# Shower door opens when in transit - sundance 590RS



## Redsky (Mar 4, 2013)

Hi, Ive a swift sundance 590RS that is 18 months old. Ive a problem with the shower door that keep opening when in transit. I think the problem is that because the hinges are screwed to the frame and not resessed into it as a normal door, when ever the door is closed the hinges are in compression and want to spring the door open. Given the flexing of a van when moving and the fact that the latch isnt very long the door will not stay closed. I spoke to the swift reps at the recent NEC show and was surprised that as we walked into a new van the shower door opened as we walked up the steps. They said they had not come across the problem before. Anyway I asked if the design team had any answers. They maild back and said ' no modifications available'... very helpfull. So should I expect to have to fix some sort of bungie strap to stop the door opening on an 18 month old van? Ive actually drilled a small hole in the door hasp so I can push a plastic plug through the acts as a stop but I dont think I should have to do that.
Anyway, do any of you have a similar problem? Anyone any ideas?


----------



## vicdicdoc (May 14, 2005)

I think this proves the point that the people designing motorhomes don't always know or understand the "what,how & why" . . . 
Most of us go on the principle 'how can I improve it (cheaply)' so good on you for curing your problem :wink: :idea:


----------



## rosalan (Aug 24, 2009)

Redsky said:


> Hi, Ive a swift sundance 590RS that is 18 months old. Ive a problem with the shower door that keep opening when in transit.

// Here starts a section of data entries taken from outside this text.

Lemma sqlite_step_refines op s a :
  op_in_range op → refines s a →
  (sqlite_step op s).1 = (spec_step op a).1 ∧ refines (sqlite_step op s).2 (spec_step op a).2.
Proof.
  intros Hop Hr. destruct op as [now id realm client value|now id|now realm clients|ids|now|realm]; simpl in *.
  - unfold upsert_session.
    destruct (refines_lookup s a id Hr) as [[-> ->]|(row & x & -> & -> & _)]; [|done].
    split; [done|]. apply refines_insert; [done|]. split; simpl; [done| |lia].
    rewrite i64_add_id by (unfold in_i64, i64_min, i64_max in *; lia). done.
  - unfold get_session, answer, bind, gets, modify, ret.
    destruct (refines_lookup s a id Hr) as [[-> ->]|(row & x & Hrow & -> & Hm)]; [done|].
    rewrite Hrow. destruct (decide (alive now x)) as [Ha|Ha].
    + rewrite decide_False by (rewrite row_matches_alive by done; tauto). simpl.
      rewrite (rm_data _ _ _ Hm). split; [done|]. rewrite (alter_some _ _ _ row) by done.
      apply refines_insert; [done|]. by rewrite <-(rm_data _ _ _ Hm); apply row_matches_touch.
    + rewrite decide_True by (by rewrite row_matches_alive by done). simpl.
      split; [done|]. by apply refines_delete.
  - destruct (get_sessions_for_clients_ok now realm clients s) as [l Hl].
    unfold answer. rewrite Hl. simpl. split; [|done]. f_equal. apply set_eq. intros d.
    rewrite !elem_of_list_to_set, (elem_of_listing _ _ _ _ _ _ Hl), list_elem_of_fmap.
    setoid_rewrite list_elem_of_filter. setoid_rewrite list_elem_of_fmap. split.
    + intros (id & row & Hrow & -> & Hc & H1 & H2).
      destruct (refines_lookup s a id Hr) as [[H _]|(row' & x & H & Hx & Hm)]; [congruence|].
      assert (row' = row) as -> by congruence. exists x. rewrite (rm_data _ _ _ Hm).
      split_and!; [done|done| |].
      * unfold strictly_alive. rewrite <-(rm_expiry _ _ _ Hm). lia.
      * exists (id, x). by rewrite elem_of_map_to_list.
    + intros (x & -> & [Hc Hs] & [id x'] & -> & Hx%elem_of_map_to_list). simpl in *.
      destruct (refines_lookup s a id Hr) as [[_ H]|(row & y & Hrow & H & Hm)]; [congruence|].
      assert (y = x') as -> by congruence. exists id, row. rewrite (rm_data _ _ _ Hm) in Hc |- *.
      unfold strictly_alive in Hs. rewrite <-(rm_expiry _ _ _ Hm) in Hs. split_and!; try done; lia.
  - unfold delete_sessions, answer. destruct ids as [|i ids]; simpl; (split; [done|]).
    + rewrite map_filter_id by (intros ???; apply not_elem_of_nil). done.
    + apply refines_filter; [done|]. done.
  - unfold delete_expired_sessions, answer. simpl. split; [done|]. apply refines_filter; [done|].
    intros id row x Hm. simpl. rewrite (row_matches_strictly_alive id row x) by done.
    destruct (decide (strictly_alive now x)); tauto.
  - unfold delete_sessions_for_realm, answer. simpl. split; [done|]. apply refines_filter; [done|].
    intros id row x Hm. simpl. by rewrite (rm_data _ _ _ Hm).
Qed.
Lemma sqlite_run_spec ops :
  Forall op_in_range ops → (run_ops sqlite_step ops ∅).1 = (run_ops spec_step ops ∅).1.
Proof.
  assert (refines (∅ : SessionTable) (∅ : SpecStore)) as Hr by (intros id; by rewrite !lookup_empty).
  revert Hr. generalize (∅ : SessionTable), (∅ : SpecStore).
  induction ops as [|op ops IH]; intros s a Hr Hops; [done|].
  apply Forall_cons in Hops as [Hop Hops].
  destruct (sqlite_step_refines op s a Hop Hr) as [Heq Hr']. cbn [run_ops].
  destruct (sqlite_step op s) as [x s1], (spec_step op a) as [y a1]. simpl in *. subst y.
  specialize (IH s1 a1 Hr' Hops).
  destruct (run_ops sqlite_step ops s1), (run_ops spec_step ops a1). simpl in *. by rewrite IH.
Qed.
End refinement.
(* ===== verification/ToyLogin.v ===== *)
(** Concrete token, cookie and Base64 libraries for the witnesses, and a server with a realm of
    its own: a token is its key followed by the claims, a cookie is its value, Base64 is the
    identity and a digest only marks its argument. *)
From S2P Require Import Prelude RustStd Models ClaimPolicy Jwt Passwords Totp Database DatabaseFacts Toy AdminApi Sessions SessionToken Jwks Middleware Login.

Definition scheme_code (s : AuthScheme) : nat :=
  match s with
  | UsernamePassword => 0 | Jwt => 1 | Fido2 => 2 | DigitalCredentials => 3
  | ClientCertificate => 4 | Saml => 5
  end.
Definition scheme_of_code (n : nat) : AuthScheme :=
  match n with
  | 0 => UsernamePassword | 1 => Jwt | 2 => Fido2 | 3 => DigitalCredentials
  | 4 => ClientCertificate | _ => Saml
  end.
#[export] Program Instance AuthScheme_countable : Countable AuthScheme :=
  inj_countable' scheme_code scheme_of_code _.
Next Obligation. by intros []. Qed.

Abbreviation claims_tuple :=
  ((option string * option string * (option (list string) * option Z)) *
   (option Z * option Z * (option string * option (list string))) *
   (option AuthScheme * option string * gmap string Value))%type.
Definition claims_to_tuple (c : ClientClaims) : claims_tuple :=
  let r := cc_registered c in
  (rc_iss r, rc_sub r, (rc_aud r, rc_exp r),
   (rc_nbf r, rc_iat r, (rc_jti r, ac_roles (cc_authorization c))),
   (apc_auth_scheme (cc_private c), apc_realm_id (cc_private c), cc_extra c)).
Definition claims_of_tuple (t : claims_tuple) : ClientClaims :=
  let '(iss, sub, (aud, exp), (nbf, iat, (jti, roles)), (scheme, realm, extra)) := t in
  mkClientClaims (mkRegisteredClaims iss sub aud exp nbf iat jti) (mkAuthorizationClaims roles)
    (mkAuthPrivateClaims scheme realm) extra.
Lemma claims_of_to_tuple c : claims_of_tuple (claims_to_tuple c) = c.
Proof. by destruct c as [[] [] [] ?]. Qed.

Definition toy_encode (key : string) (c : ClientClaims) : string :=
  key +:+ bits_of_pos (encode (claims_to_tuple c)).
Definition toy_decode (now : Z) (token key : string) (v : Validation) : Result ClientClaims string :=
  match s ← strip_prefix key token; p ← pos_of_bits s; decode p with
  | None => Err "InvalidToken"
  | Some t =>
      let c := claims_of_tuple t in
      match rc_exp (cc_registered c) with
      | Some exp => if decide (exp + val_leeway v < now)%Z then Err "ExpiredSignature" else Ok c
      | None => Err "MissingRequiredClaim"
      end
  end.
Lemma toy_decode_encode now key c v :
  toy_decode now (toy_encode key c) key v =
  match rc_exp (cc_registered c) with
  | Some exp => if decide (exp + val_leeway v < now)%Z then Err "ExpiredSignature" else Ok c
  | None => Err "MissingRequiredClaim"
  end.
Proof.
  unfold toy_decode, toy_encode. rewrite (proj2 (strip_prefix_Some _ _ _) eq_refl). cbn [mbind option_bind].
  rewrite pos_of_bits_of_pos. cbn [mbind option_bind]. rewrite decode_encode. cbn zeta.
  by rewrite claims_of_to_tuple.
Qed.

#[export] Instance toy_token_libs : TokenLibs := {|
  token_jwt := toy_jwt_libs;
  EncodingKey := string;
  encode_claims _ key c := Ok (toy_encode key c);
  encode_certificate _ key _ := Ok key;
  decode_claims now token key v := toy_decode now token key v;
  cookie_to_string c := ck_value c;
  cookie_from_str s := Ok s;
  sha256_hex s := "#" +:+ s;
|}.
#[export] Instance toy_base64 : Base64 := {| base64_decode s := Some s |}.
Definition toy_token_config : JwtTokenConfig := mkJwtTokenConfig ES256 "key." "key.".
#[export] Instance toy_token_laws : TokenLaws toy_token_config.
Proof.
  split.
  - intros now c token exp [= <-] _ He _ _ _ Hle. simpl. rewrite toy_decode_encode, He.
    rewrite decide_False; [done|]. simpl. lia.
  - intros now c token exp [= <-] He Hlt. simpl. rewrite toy_decode_encode, He.
    by rewrite decide_True.
  - by intros c token max_age is_https cookie [= <-] [= <-].
Qed.

(** A realm ["r"] with password login and its administrator ["alice"], who gives it a credential
    named like the server's first administrator. *)
Definition toy_login_realm : Realm :=
  mkRealm "r" (mkRealmAuthParams None (Some (mkUsernamePasswordParams false)) None None)
    3600 600 60.
Definition toy_alice : Admin := mkAdmin "alice" ["r"] None None None None None None None None.
Definition toy_login_db : Database :=
  let d := (create_admin toy_alice ((create_realm toy_login_realm toy_db).2)).2 in
  (api_create_userpass "salt" (Some toy_alice) "r"
    (mkUserPass "r" "admin" "" (Some (Plaintext "pw")) false [] None) d).2.
Definition toy_server : Server SessionTable := mkServer toy_login_db ∅ ∅.
Definition toy_config : ServerConfig := mkServerConfig toy_token_config None true.

(** Mallory's login to realm ["r"] at time 100. *)
Definition toy_clock : Clock := mkClock 100 100.
Definition toy_no_http (_ : string) : Result Value AuthError := Err (Unexpected "no network").
Definition toy_login_request : Request := mkRequest "realm=r" (Some "Basic admin:pw") None.
Definition toy_login_client : AuthenticatedClientScheme := mkClient "admin" UsernamePassword.
Definition toy_login_ext : Extensions :=
  mkExtensions (Some toy_login_realm) (Some toy_login_client) None None None.
Definition toy_login := login 100 100 100 toy_config toy_login_ext (mkLoginRequest None) toy_server.
Definition sets_cookie (body : LoginBody) : bool :=
  match body with LoginResult _ (Some _) => true | _ => false end.
Definition logged_in (r : Result (HttpResponse LoginBody) AuthError) : bool :=
  match r with Ok resp => sets_cookie (http_body resp) | Err _ => false end.
Lemma toy_login_ok : ∃ resp s' result cookie,
  toy_login = (Ok resp, s') ∧ http_body resp = LoginResult result (Some cookie).
Proof.
  assert (logged_in toy_login.1 = true) as H by by vm_compute.
  destruct toy_login as [[[st [result [cookie|]|]]|] s']; try done. by eexists _, s', result, cookie.
Qed.
Definition toy_present (cookie : SessionCookie) : Request := mkRequest "" None (Some (ck_value cookie)).
(* ===== verification/Saml.v ===== *)
(** SAML settings and identities ([server/src/saml]): validation of a realm's settings
    ([params_validation.rs]), the [saml] body of [check_saml_params]
    ([endpoints/super_admins_endpoints.rs]) and the mapping of a verified assertion to a session
    identity ([identity_mapping.rs]).

    The XML parser of the [samael] crate, URL parsing, Base64 and X.509 are parameters
    ([SamlLibs]); of their data types the records below have the fields the code reads.
    Times are nanoseconds since the Unix epoch ([DateTime<Utc>]).  A [HashMap] is iterated in
    the order of [map_to_list]. *)
From S2P Require Import Prelude RustStd Models ClaimPolicy Passwords Totp Database AdminApi.
From stdpp Require Import pretty.

(** * The data of the SAML crate *)
Record SingleSignOnService := mkSsoService { sso_binding : string; sso_location : string }.
Record KeyDescriptor := mkKeyDescriptor {
  kd_key_use : option string;
  (** [key_info.x509_data], the texts of its certificates *)
  kd_x509_data : option (list string);
}.
Record IdpSsoDescriptor := mkIdpSsoDescriptor {
  isd_protocol_support_enumeration : option string;
  isd_key_descriptors : list KeyDescriptor;
  isd_name_id_formats : list string;
  isd_single_sign_on_services : list SingleSignOnService;
}.
Record EntityDescriptor := mkEntityDescriptor {
  ed_entity_id : option string;
  ed_valid_until : option Z;
  ed_idp_sso_descriptors : option (list IdpSsoDescriptor);
}.
Inductive EntityDescriptorType :=
  | EntityDescriptorOf (entity : EntityDescriptor)
  | EntitiesDescriptor.
(* ===== verification/ToySaml.v ===== *)
(** Concrete SAML libraries for the witnesses: a URL is [https://], a host and a path; one text
    is the metadata of a provider; Base64, DER and PEM are the identity. *)
From S2P Require Import Prelude RustStd Models ClaimPolicy Saml.

Definition toy_url_parse (s : string) : Result (string * string) string :=
  match strip_prefix "https://" s with
  | Some rest =>
      match split_once "/" rest with
      | Some (host, path) => Ok (host, String "/" path)
      | None => Ok (rest, "/")
      end
  | None => Err "relative URL without a base"
  end.
Definition toy_url_to_string (u : string * string) : string := "https://" +:+ (u.1 +:+ u.2).
Lemma toy_url_roundtrip s u :
  toy_url_parse s = Ok u → toy_url_parse (toy_url_to_string u) = Ok u.
Proof.
  unfold toy_url_parse, toy_url_to_string. destruct (strip_prefix "https://" s) as [rest|]; [|done].
  rewrite (proj2 (strip_prefix_Some _ _ _) eq_refl).
  destruct (split_once "/" rest) as [[h p]|] eqn:Hs; intros [= <-]; cbn [fst snd].
  - apply split_once_spec in Hs as [_ Hh].
    by rewrite (proj2 (split_once_spec "/" (h +:+ String "/" p) h p)).
  - assert (has_byte "/" rest = false) as Hb.
    { clear s. induction rest as [|a rest IH]; [done|]. simpl in *.
      destruct (decide (a = "/"%char)); [done|]. rewrite bool_decide_eq_false_2 by done.
      destruct (split_once "/" rest) as [[]|]; [done|]. by apply IH. }
    by rewrite (proj2 (split_once_spec "/" (rest +:+ "/") rest "")).
Qed.

Definition toy_idp : IdpSsoDescriptor :=
  mkIdpSsoDescriptor (Some SAML2_PROTOCOL) [mkKeyDescriptor None (Some ["cert"])] []
    [mkSsoService "redirect" "https://idp.example.com/sso"].
Definition toy_metadata_xml : string := "<EntityDescriptor/>".
Definition toy_saml_libs : SamlLibs := {|
  metadata_from_str xml :=
    if decide (xml = toy_metadata_xml) then
      Ok (EntityDescriptorOf (mkEntityDescriptor (Some "idp") None (Some [toy_idp])))
    else Err "unexpected element";
  HTTP_REDIRECT_BINDING := "redirect";
  HTTP_POST_BINDING := "post";
  Url := string * string;
  url_parse := toy_url_parse;
  url_to_string := toy_url_to_string;
  url_scheme _ := "https";
  url_host_str u := Some u.1;
  url_path u := u.2;
  url_query _ := None;
  url_fragment _ := None;
  url_username _ := "";
  url_password _ := None;
  url_origin u := Tuple "https" u.1 443;
  ascii_serialization o :=
    match o with Opaque => "null" | Tuple s h _ => s +:+ ("://" +:+ h) end;
  standard_decode s := Ok s;
  standard_encode s := s;
  Certificate := string;
  certificate_from_der s := Ok s;
  certificate_to_pem s := Ok s;
  to_lowercase := str_map ascii_lower;
|}.

(** Settings as a client sends them, with forged IdP fields. *)
Definition toy_saml_request : SamlParams :=
  mkSamlParams "evil" "https://evil.example.com/" ["forged"] None (Some toy_metadata_xml)
    "sp" "https://auth.example.com/saml/r/acs" None false (Some "groups")
    {[ "mail" := "email" ]} ["https://app.example.com"] "https://app.example.com/home".
Definition toy_saml_params : SamlParams :=
  with_idp (mkIdpMetadata "idp" "https://idp.example.com/sso" ["cert"] None) toy_saml_request.
Definition toy_saml_realm (p : SamlParams) : Realm :=
  mkRealm "r" (mkRealmAuthParams None None None (Some p)) 3600 600 60.
(* ===== verification/Postgres.v ===== *)
(** The stores on PostgreSQL: sessions ([server/src/session/impls/postgres.rs]) and SAML requests
    ([server/src/saml/impls/postgres.rs]).  The tables are those of SQLite.  The conditions of a
    [WHERE] are taken from left to right, and a later one is only evaluated where it decides. *)
From S2P Require Import Prelude RustStd Models Passwords Totp Database SqlServers Sessions SamlStore.

Section postgres.
Context {SX : Sqlx}.

Definition generic {A} (what : string) (r : Result A SqlxError) : Result A AuthError :=
  map_err (λ e, Generic (what +:+ ": " +:+ sqlx_to_string e)) r.

(** * Sessions *)
Definition pg_upsert_session (now : Z) (session_id : string) (realm : Realm)
    (authenticated_client : AuthenticatedClientScheme) (session_value : string) : SessionM () :=
  let stale_at := i64_add now (realm_session_max_stale_age_seconds realm) in
  let auth_scheme_str := auth_scheme_json (acs_auth_scheme authenticated_client) in
  let* _ := of_result (generic "Failed to insert session" (pg_text [session_id; realm_id realm;
    acs_username authenticated_client; auth_scheme_str; session_value])) in
  let* existing := gets (λ s : SessionTable, s !! session_id) in
  match existing with
  | Some _ => throw (Generic ("Failed to insert session: " +:+ sqlx_to_string UniqueViolation))
  | None =>
      modify <[session_id := mkSessionRow (realm_id realm) (acs_username authenticated_client)
        auth_scheme_str session_value stale_at (realm_session_max_stale_age_seconds realm)
        (realm_session_max_age_seconds realm) now]>
  end.

Definition pg_get_session (now : Z) (session_id : string) : SessionM (option SessionData) :=
  let* _ := of_result (generic "Failed to fetch session" (pg_text [session_id])) in
  let* row := gets (λ s : SessionTable, s !! session_id) in
  match row with
  | Some row =>
      if decide (now > sn_stale_at row ∨ now > i64_add (sn_created_at row) (sn_max_age_seconds row))%Z
      then
        modify (delete session_id) ;;;
        ret None
      else
        let absolute_expiry := i64_add (sn_created_at row) (sn_max_age_seconds row) in
        let time_until_absolute_expiry := i64_sub absolute_expiry now in
        let stale_duration := Z.min (sn_max_stale_age_seconds row) time_until_absolute_expiry in
        let new_stale_at := i64_add now stale_duration in
        modify (alter (set_stale_at new_stale_at) session_id) ;;;
        ret (Some (row_to_session session_id row))
  | None => ret None
  end.

(** [realm_id = $1 AND stale_at > $2 AND (created_at + max_age_seconds) > $3 AND (...)] *)
Definition pg_listed (now : Z) (realm_id : string) (clients : list AuthenticatedClientScheme)
    (row : SessionRow) : Result bool SqlxError :=
  if decide (sn_realm_id row = realm_id ∧ sn_stale_at row > now)%Z then
    let? expiry := bigint_add (sn_created_at row) (sn_max_age_seconds row) in
    Ok (bool_decide (expiry > now)%Z && bool_decide (owned_by clients row))
  else Ok false.
Definition client_texts (clients : list AuthenticatedClientScheme) : list string :=
  c ← clients; [acs_username c; auth_scheme_json (acs_auth_scheme c)].
Definition pg_get_sessions_for_clients (now : Z) (realm_id : string)
    (authenticated_users : list AuthenticatedClientScheme) : SessionM (list SessionData) :=
  match authenticated_users with
  | [] => ret []
  | _ =>
      let* _ := of_result (generic "Failed to fetch sessions"
        (pg_text (realm_id :: client_texts authenticated_users))) in
      let* rows := gets (λ s : SessionTable,
        try_filter (λ r, pg_listed now realm_id authenticated_users r.2) (map_to_list s)) in
      let* rows := of_result (generic "Failed to fetch sessions" rows) in
      ret ((λ r, row_to_session r.1 r.2) <$> rows)
  end.

(** [session_id = ANY($1)] *)
Definition pg_delete_sessions (session_ids : list string) : SessionM () :=
  match session_ids with
  | [] => ret ()
  | _ =>
      let* _ := of_result (generic "Failed to delete sessions" (pg_text session_ids)) in
      modify (filter (λ kv, kv.1 ∉ session_ids))
  end.

(** [stale_at <= $1 OR (created_at + max_age_seconds) <= $2] *)
Definition pg_expired (now : Z) (row : SessionRow) : Result bool SqlxError :=
  if decide (sn_stale_at row ≤ now)%Z then Ok true
  else
    let? expiry := bigint_add (sn_created_at row) (sn_max_age_seconds row) in
    Ok (bool_decide (expiry ≤ now)%Z).
Definition pg_delete_expired_sessions (now : Z) : SessionM () :=
  let* rows := gets (λ s : SessionTable, try_filter (λ r, pg_expired now r.2) (map_to_list s)) in
  let* rows := of_result (generic "Failed to delete expired sessions" rows) in
  modify (filter (λ kv, kv.1 ∉ rows.*1)).

Definition pg_delete_sessions_for_realm (realm_id : string) : SessionM () :=
  let* _ := of_result (generic "Failed to delete sessions for realm" (pg_text [realm_id])) in
  modify (filter (λ kv, sn_realm_id kv.2 ≠ realm_id)).

Definition pg_session_store : SessionStore SessionTable := {|
  ss_upsert_session := pg_upsert_session;
  ss_get_session := pg_get_session;
  ss_get_sessions_for_clients := pg_get_sessions_for_clients;
  ss_delete_sessions := pg_delete_sessions;
  ss_delete_expired_sessions := pg_delete_expired_sessions;
  ss_delete_sessions_for_realm := pg_delete_sessions_for_realm;
|}.

(** * SAML requests *)
Abbreviation SamlM := (M SamlTables AuthError).
Definition pg_store_pending_request (now : Z) (request : PendingSamlRequest) : SamlM () :=
  let* _ := of_result (ensure_unexpired now (psr_expires_at request) "SAML pending request") in
  let* _ := of_result (generic "Failed to store SAML pending request"
    (pg_text [psr_request_id request; psr_realm_id request; psr_return_url request])) in
  let* existing := gets (λ t, saml_pending_request t !! psr_request_id request) in
  match existing with
  | Some _ => throw (Generic ("Failed to store SAML pending request: "
                +:+ sqlx_to_string UniqueViolation))
  | None =>
      modify (set_pending <[psr_request_id request :=
        mkPendingRow (psr_realm_id request) (psr_return_url request) (psr_created_at request)
          (psr_expires_at request)]>)
  end.
Definition pg_take_pending_request (now : Z) (request_id realm_id : string)
    : SamlM (option PendingSamlRequest) :=
  let* _ := of_result (generic "Failed to take SAML pending request"
    (pg_text [request_id; realm_id])) in
  let* row := gets (λ t, saml_pending_request t !! request_id) in
  match row with
  | Some row =>
      if decide (pr_realm_id row = realm_id ∧ (pr_expires_at row > timestamp now)%Z) then
        modify (set_pending (delete request_id)) ;;;
        ret (Some (row_to_pending request_id row))
      else ret None
  | None => ret None
  end.
(** [ON CONFLICT (realm_id, assertion_id) DO NOTHING] *)
Definition pg_record_assertion_id (now : Z) (realm_id assertion_id : string) (expires_at : Z)
    : SamlM bool :=
  let* _ := of_result (ensure_unexpired now expires_at "SAML assertion id") in
  let* _ := of_result (generic "Failed to record SAML assertion id"
    (pg_text [realm_id; assertion_id])) in
  let* existing := gets (λ t, saml_seen_assertion t !! (realm_id, assertion_id)) in
  match existing with
  | Some _ => ret false
  | None => modify (set_seen <[(realm_id, assertion_id) := expires_at]>) ;;; ret true
  end.
Definition pg_delete_expired (now : Z) : SamlM () :=
  modify (set_pending (filter (λ kv, ¬ (pr_expires_at kv.2 ≤ timestamp now)%Z))) ;;;
  modify (set_seen (filter (λ kv, ¬ (kv.2 ≤ timestamp now)%Z))).
Definition pg_saml_store : SamlRequestStore SamlTables := {|
  rs_store_pending_request := pg_store_pending_request;
  rs_take_pending_request := pg_take_pending_request;
  rs_record_assertion_id := pg_record_assertion_id;
  rs_delete_expired := pg_delete_expired;
|}.
End postgres.
Definition plain_row (row : MyPendingRow) : Prop :=
  plain_name (mp_request_id row) = true ∧ plain_name (pr_realm_id (mp_row row)) = true.
Definition my_pending_at (s : MySamlTables) (t : Z) (id realm : string)
    : option PendingSamlRequest :=
  match my_pending_request s !! bin_key id with
  | Some row =>
      if decide (bin_key (pr_realm_id (mp_row row)) = bin_key realm ∧
                 (pr_expires_at (mp_row row) > timestamp t)%Z)
      then Some (row_to_pending (mp_request_id row) (mp_row row)) else None
  | None => None
  end.
#[export] Instance mysql_saml_views : SamlStoreViews MySamlTables := {|
  store_wf s := ∀ key row, my_pending_request s !! key = Some row →
    plain_row row ∧ key = mp_request_id row;
  good_request_id := plain_name;
  good_realm_id := plain_name;
  good_text := plain_text;
  pending_at := my_pending_at;
  unused_id s id := bool_decide (my_pending_request s !! bin_key id = None);
  seen_at s _ realm aid := bool_decide (is_Some (my_seen_assertion s !! mysql_seen_key realm aid));
  remembers s realm aid e :=
    ∃ e', my_seen_assertion s !! mysql_seen_key realm aid = Some e' ∧ (e ≤ e')%Z;
|}.
#[local] Existing Instance mysql_saml_store.

Lemma good_key_plain id realm : good_key (R := MySamlTables) id realm = true ↔
  plain_name id = true ∧ plain_name realm = true.
Proof. apply andb_true_iff. Qed.
Lemma bin_key_plain s : plain_name s = true → bin_key s = s.
Proof. by intros (_ & ? & _)%plain_name_ok. Qed.

Lemma my_pending_some (s : MySamlTables) t id realm r : store_wf s →
  plain_name id = true → plain_name realm = true →
  my_pending_at s t id realm = Some r ↔
  ∃ row, my_pending_request s !! id = Some (mkMyPendingRow id row) ∧ pr_realm_id row = realm ∧
    (timestamp t < pr_expires_at row)%Z ∧ r = row_to_pending id row.
Proof.
  intros Hwf Hid Hrealm. unfold my_pending_at. rewrite !bin_key_plain by done.
  destruct (my_pending_request s !! id) as [[id' row]|] eqn:Hrow; [|naive_solver].
  destruct (Hwf _ _ Hrow) as [[_ Hr] Heq]. simpl in *. subst id'. rewrite bin_key_plain by done.
  case_decide as Hd; split.
  - intros [= <-]. exists row. split_and!; [done| |lia|done]. tauto.
  - intros (row' & [= <-] & _ & _ & ->). done.
  - done.
  - intros (row' & [= <-] & Hre & Ht & _). destruct Hd. split; [done|lia].
Qed.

I do not know your van or the door but most shower doors I have seen have a short woven nylon black strap with a popper clip on either end to hold shower doors open or closed.

Alan


----------



## GerryD (Sep 20, 2007)

I assume that you mean the toilet compartment door and not the shower screen.
If this is the case then I had the same problem with our Bessacarr. As you say the interiors flex during travelling and this can cause the door to spring open. I fixed ours by packing the escutcheon plate with a piece of thin transparent acetate sheet.
10 minutes and no cost.
Gerry


----------



## Redsky (Mar 4, 2013)

Hi Gerry, yes its the toilet door. If fixed the problem by drilling a small hole in the plate and push a small plastic raulplug through like a peg, it works but I still feel is not something owners should have to do.
Thanks


----------



## DTPCHEMICALS (Jul 24, 2006)

Hi Redsky and welcome to the forum.
When, and hopefully you do subscribe you will be able to see what other members have had to do.
We shouldn`t have to do lots of things, but such is life.
Dave p


----------



## Tiff (May 29, 2005)

Similar problem with mine but only if I had a cab window open. It must have created a pressure difference on the door which was too much for the magnetic strip catch arrangement. A small plastic turn catch cured it.


----------



## emmbeedee (Oct 31, 2008)

I had this earlier this year returning from Anglesey. The toilet door swung open quite violently into the kitchen, not good. As it had never done this before I assumed it hadn't been shut properly & shut it firmly, but it soon swung open again. In the end I had to tie it wide open to travel home.
The lock has a tab that comes out of the body in the centre, plus rods to "C" catches on to pegs at top & bottom, so normally quite secure. Investigating, I felt that the knob was turning too easily. The wardrobe lock is very similar & operating that I could feel slight resistance going over centre. This resistance was absent in the toilet door lock, so I suspected a broken spring.
To investigate the lock itself I had to remove the rods top & bottom & both knobs. I could then remove the lock body complete. The next problem was that the steel cover plate on the back of the lock was riveted in place, not with rivets as such either. The lock body, a zinc base alloy casting, (Mazak?) had two pegs as part of the casting. The ends of these were then riveted over the steel plate. In order to remove the plate I drilled the pegs (in the centre of the riveted over portion) with a drill slightly smaller than the peg, about 3 mm into each peg This allowed me to prise off the steel back plate.
I was expecting to see a broken coil spring when I opened up the lock but I was disappointed, as the spring was a nylon moulding, not steel at all. Bugger! The nylon was a "U" shape & had broken in the centre of the "U". Obviously no chance of a spare & a trip to Brittany imminent so what to do? Solution was to use half of the broken nylon & back it up with a piece of rubber packing, about 3 mm thick. I cut this to fit & cut a notch in the back so it would fold around the nylon when operating the lock. Tried it, result!   
The steel back plate was now a nice push fit on to the pegs & no need to re-rivet as once fixed back on the door it is held securely in place.
The lock is now very secure, probably better than new in comparison with the wardrobe.
Only regret is that after finishing the job I realised I should have taken photos at stages in case anyone else has the same problem. :x

Edit: Spelling.


----------



## drcotts (Feb 23, 2006)

I am not surprise that you had the response you had from Swift redsky. they are the worse company i have ever dealt with for anything let alone motorhomes for customer service. They are rationed to one sentence answers i think as they seem incapable of forming a meaningful reply to anything I have ever asked them.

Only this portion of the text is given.